El Precio de la Traición: Lo Que Valeria Encontró en la Puerta de Embarque
¡Bienvenidos a todos los que llegan desde Facebook! Aquí les cuento el desenlace de esta historia cruda que nos dejó con el corazón en la boca.
El escape perfecto que se derrumbó
Valeria creía tenerlo todo calculado. Mientras esperaba en la maldita fila, repasaba mentalmente cómo había memorizado la combinación de la caja fuerte. El viejo Arturo llevaba meses tosiendo sangre y consumiéndose en la cama, pero ella estaba harta de cambiar sábanas sucias y vaciar bacinillas. Quería las calles de Roma y París, no el pasillo lúgubre de un hospital público. Sus ojos cafés, desnudos y dilatados, delataban la ansiedad de quien sabe que está haciendo algo sucio pero no le importa.
Cuando el pitido estridente de la máquina sonó, el mundo se detuvo. Ese ruido eléctrico fue seguido de inmediato por el agarre de hierro en su hombro. El olor a tabaco barato y loción rancia la golpeó de frente al voltear. No era la policía de migración.

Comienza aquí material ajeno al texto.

(* ===== verification/AuthAccounts.v ===== *)
(** * Accounts: passwords, disabling and the first administrator *)

From S2P Require Import Prelude GoLib GoText GoSort External RemoteTask StorageEngine SessionStore TaskStore.
From S2P Require Import StorageFacts StoragePages IdentityStore OAuthClientStore.
From S2P Require Import OAuthGrantStore AdminSessionService TaskStoreFacts StorageTransactions LocalUsers AuthFacts AuthGrants.

(** ** Passwords *)

Definition std_digit_ok (z : Z) : bool :=
  let b := url_to_std (b64_digit z) in
  match std_value b with Some v => v =? z | None => false end && negb (b64_skipped b) && negb (bool_decide (b = x24)).

Lemma std_digit z : 0 <= z < 64 ->
  std_value (url_to_std (b64_digit z)) = Some z /\ b64_skipped (url_to_std (b64_digit z)) = false /\ url_to_std (b64_digit z) <> x24.
Proof.
  intros Hz. assert (Hd : std_digit_ok z = true) by (apply six_bits_forall; [by vm_compute|done]).
  unfold std_digit_ok in Hd. destruct (std_value _); bool_hyps; [|done]. split; [|done]. by f_equal.
Qed.

Lemma std_encode_groups l : std_encode l = map (fun z => url_to_std (b64_digit z)) (b64_groups l).
Proof. unfold std_encode. by rewrite b64_encode_groups, map_map. Qed.

Lemma std_roundtrip l : std_decode (std_encode l) = Some l.
Proof.
  unfold std_decode. rewrite std_encode_groups. pose proof (b64_groups_range l) as Hr.
  rewrite filter_all.
  - assert (E : mapM std_value (map (fun z => url_to_std (b64_digit z)) (b64_groups l)) = Some (b64_groups l)).
    { clear -Hr. induction Hr as [|z ds Hz _ IH]; [done|]. cbn. destruct (std_digit z Hz) as (-> & _). cbn. by rewrite IH. }
    rewrite E. cbn. apply lax_of_strict, b64_decode_groups.
  - apply forallb_forall. intros b (z & <- & Hz)%in_map_iff. rewrite Forall_forall in Hr. apply list_elem_of_In in Hz.
    by destruct (std_digit z (Hr z Hz)) as (_ & -> & _).
Qed.

Lemma std_no_dollar l : x24 ∉ std_encode l.
Proof.
  rewrite std_encode_groups. intros (z & Hz & Hin)%list_elem_of_fmap. pose proof (b64_groups_range l) as Hr.
  rewrite Forall_forall in Hr. by destruct (std_digit z (Hr z Hin)) as (_ & _ & ?).
Qed.

(** The fields of an encoded password. *)
Lemma encoded_fields salt hash :
  split_bytes x24 (string_to_bytes "$argon2id$v=19$m=65536,t=3,p=2$" ++ std_encode salt ++ [x24] ++ std_encode hash) =
  [[]; string_to_bytes "argon2id"; string_to_bytes "v=19"; string_to_bytes "m=65536,t=3,p=2"; std_encode salt; std_encode hash].
Proof.
  change (string_to_bytes "$argon2id$v=19$m=65536,t=3,p=2$" ++ std_encode salt ++ [x24] ++ std_encode hash) with
    ([] ++ x24 :: string_to_bytes "argon2id" ++ x24 :: string_to_bytes "v=19" ++ x24 :: string_to_bytes "m=65536,t=3,p=2" ++
     x24 :: std_encode salt ++ x24 :: std_encode hash).
  rewrite !split_bytes_app; [|first [apply std_no_dollar|apply (bool_decide_unpack _); by vm_compute]..]. by rewrite split_bytes_nosep by apply std_no_dollar.
Qed.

—¿A dónde crees que vas, muchacha? —Suéltame, me estás lastimando. —Tu viejo me debe mucha plata. Pensaste que te la ibas a llevar así de fácil. —Yo no sé de qué hablas, es mi dinero.
La deuda oculta de Don Arturo
El hombre que le clavaba los dedos en la clavícula era el «Gallo», el prestamista más pesado del barrio. Valeria no sabía la verdad detrás de ese dinero. Esos 15,000 dólares no eran los ahorros de toda la vida de su padre. Arturo, desesperado por el costo de sus tratamientos y sabiendo que su cuerpo ya no aguantaba, le había pedido dinero a la peor calaña de la ciudad con una sola intención: dejarle algo a su hija antes de morirse.
La caja fuerte no guardaba la salvación del viejo, guardaba su sentencia de muerte. Y Valeria se la había robado para irse de turista. Los ojos negros y furiosos del prestamista se clavaron directamente en los de ella, sin ningún cristal de por medio, escaneando el terror puro en su cara.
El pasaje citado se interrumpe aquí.